I’ve been working on a mobile video application for Facebook written in cakePHP.
The client recently asked how Agile relates to progress. Clients like to see a “big bang” at the beginning and I typically do not deliver it.
Why?
The answer has something to do with an Agile process embedded deeply in my brain. Agile encourages careful and deliberate steps. It forces understanding before action. My understanding of the problem gives me confidence that I can take a positive step forward that will not be scrapped later. It is a technique to reduce waste and, ultimately, time and cost.
The cost of a misunderstood requirement is high. The later a missed requirement is discovered, the more costly it is to reconcile. It costs time and money, and usually both. Hidden dependencies and missed requirements are the kinds of errors that double or triple the cost of a project, both in terms of time and dollars.
Agile development forces early requirements analysis. It forces early examination of fringe cases would not otherwise be found until much later in the project. It forces you to address those fringe cases - even if the answer is to intelligently ignore them - before you can move forward. So while Agile feels “slow” in the beginning, it is really a reflection of the inherent complexity in your goal. And you are better off recognizing the complexity early, even though you will not always like it.

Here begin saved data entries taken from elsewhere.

Definition process_image (self : ImageTextExtractor)
    (image_path : string) (n : node) : exn + DataFrame :=
  match extract_text_from_image self image_path n with
  | inl e => inl e
  | inr extracted_text =>
      inr [ {| image_url := image_path; raw_text := extracted_text |} ]
  end.

Definition image_suffixes : list string :=
  [".png"; ".jpg"; ".jpeg"; ".bmp"; ".gif"].

(** The inner loop of [process_folder] over [os.listdir(subfolder_path)];
    [data_frames] is the list being appended to, [out] what was printed. *)
Fixpoint files_loop (self : ImageTextExtractor) (subfolder_path : string)
    (files : list (string * node)) (data_frames : list DataFrame)
    (out : list event) : list DataFrame * list event :=
  match files with
  | [] => (data_frames, out)
  | (file_name, n) :: rest =>
      if negb (endswith_any (lower file_name) image_suffixes) then
        files_loop self subfolder_path rest data_frames out
      else
        let image_path := os_path_join subfolder_path file_name in
        match process_image self image_path n with
        | inr df =>
            files_loop self subfolder_path rest (data_frames ++ [df]) out
        | inl e =>
            files_loop self subfolder_path rest data_frames
              (out ++ [PrintErrorImage image_path e])
        end
  end.

(** The outer loop over [os.listdir(folder_path)].  Listing a subfolder that
    cannot be listed raises out of the loop. *)
Fixpoint subfolders_loop (self : ImageTextExtractor) (folder_path : string)
    (subfolders : list (string * node)) (data_frames : list DataFrame)
    (out : list event) : list event * (exn + list DataFrame) :=
  match subfolders with
  | [] => (out, inr data_frames)
  | (subfolder, n) :: rest =>
      let subfolder_path := os_path_join folder_path subfolder in
      match n with
      | File _ _ _ => subfolders_loop self folder_path rest data_frames out
      | Dir listable files =>
          if listable then
            let '(data_frames', out') :=
              files_loop self subfolder_path files data_frames out in
            subfolders_loop self folder_path rest data_frames' out'
          else (out, inl (PermissionError subfolder_path))
      end
  end.

(** [process_folder(folder_path)], where [n] is what [folder_path] denotes. *)
Definition process_folder (self : ImageTextExtractor)
    (folder_path : string) (n : node) : list event * (exn + DataFrame) :=
  match n with
  | File _ _ _ => ([], inl (NotADirectoryError folder_path))
  | Dir listable subfolders =>
      if listable then
        match subfolders_loop self folder_path subfolders [] [] with
        | (out, inl e) => (out, inl e)
        | (out, inr data_frames) =>
            match data_frames with
            | _ :: _ => (out, inr (pd_concat data_frames))
            | [] => (out, inr [])
            end
        end
      else ([], inl (PermissionError folder_path))
  end.

(** [df.drop_duplicates(subset="image_url", keep="first")]: a row is dropped
    when its [image_url] was seen in an earlier row. *)
Fixpoint drop_duplicates (seen : gset string) (df : DataFrame) : DataFrame :=
  match df with
  | [] => []
  | r :: rest =>
      if bool_decide (image_url r ∈ seen) then drop_duplicates seen rest
      else r :: drop_duplicates ({[ image_url r ]} ∪ seen) rest
  end.

Definition clean_duplicates (df : DataFrame) : DataFrame :=
  drop_duplicates ∅ df.

(** [save_to_excel(df, output_file)].  [os.makedirs] of an empty directory
    name raises; a destination that cannot be created or opened raises and
    leaves the disk as it was; otherwise the file is (over)written. *)
Definition save_to_excel (df : DataFrame) (output_file : string) : M unit :=
  λ w,
    if bool_decide (os_path_dirname output_file = "") then
      (w, inl (FileNotFoundError ""))
    else if bool_decide (output_file ∈ write_protected w) then
      (w, inl (PermissionError output_file))
    else
      (emit (Wrote output_file)
         (set_sheets (<[output_file := to_excel df]> (sheets w)) w),
       inr ()).

(** Removal of one entry by [shutil.rmtree]: a file is unlinked, a directory
    is listed, emptied in listing order and removed.  The first failure raises
    and stops the removal: [Some (n', e)] is the exception with what is left
    of the entry, [None] means the entry is gone. *)
Fixpoint remove_node (path : string) (n : node) {struct n} : option (node * exn) :=
  match n with
  | File _ removable _ =>
      if removable then None else Some (n, PermissionError path)
  | Dir listable entries =>
      if listable then
        match
          (fix remove_entries (es : list (string * node))
             : option (list (string * node) * exn) :=
             match es with
             | [] => None
             | (name, child) :: rest =>
                 match remove_node (os_path_join path name) child with
                 | None => remove_entries rest
                 | Some (child', e) => Some ((name, child') :: rest, e)
                 end
             end) entries
        with
        | None => None
        | Some (entries', e) => Some (Dir listable entries', e)
        end
      else Some (n, PermissionError path)
  end.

Software is not simple because ideas and solutions are not simple. (My friend who runs Simpler Systems would disagree). Ideas and solutions that feel simple are invariably missing detail that Agile forces to the surface. Do you lose time in the long run by using Agile? No, of course not. You are front-loading all those bugs and gotchas that would otherwise surface two weeks before you need to ship. Shipping time is the worst time to be putting things together and learning why they do not fit. Agile fixes that, but the cost is a sense of slogging through mud in the beginning because Agile will not let you write code that will be thrown away due to a lack of understanding of the fundamental business problem.
I have come to enjoy the muddy feeling Agile brings to a project. It helps me gauge the complexity of the problem I am facing. If it feels slow in the beginning, it is a complex problem. In my experience, development speed never improves beyond its initial pace with Agile. Put differently, a complex problem never becomes simpler than how it starts. On occasion, it is possible to drop unnecessary features and Agile encourages that. In those cases, simplification is possible.
Agile does deliver moments where everything “clicks” though. At certain points fringe cases converge again and the problem becomes simpler in your mind and sometimes in the code too. Hidden relationships are revealed and leveraged. That is what you wanted in the first place; that is elegance.
I sell elegance. It feels slow at first, but it is fastest and least expensive method you can buy.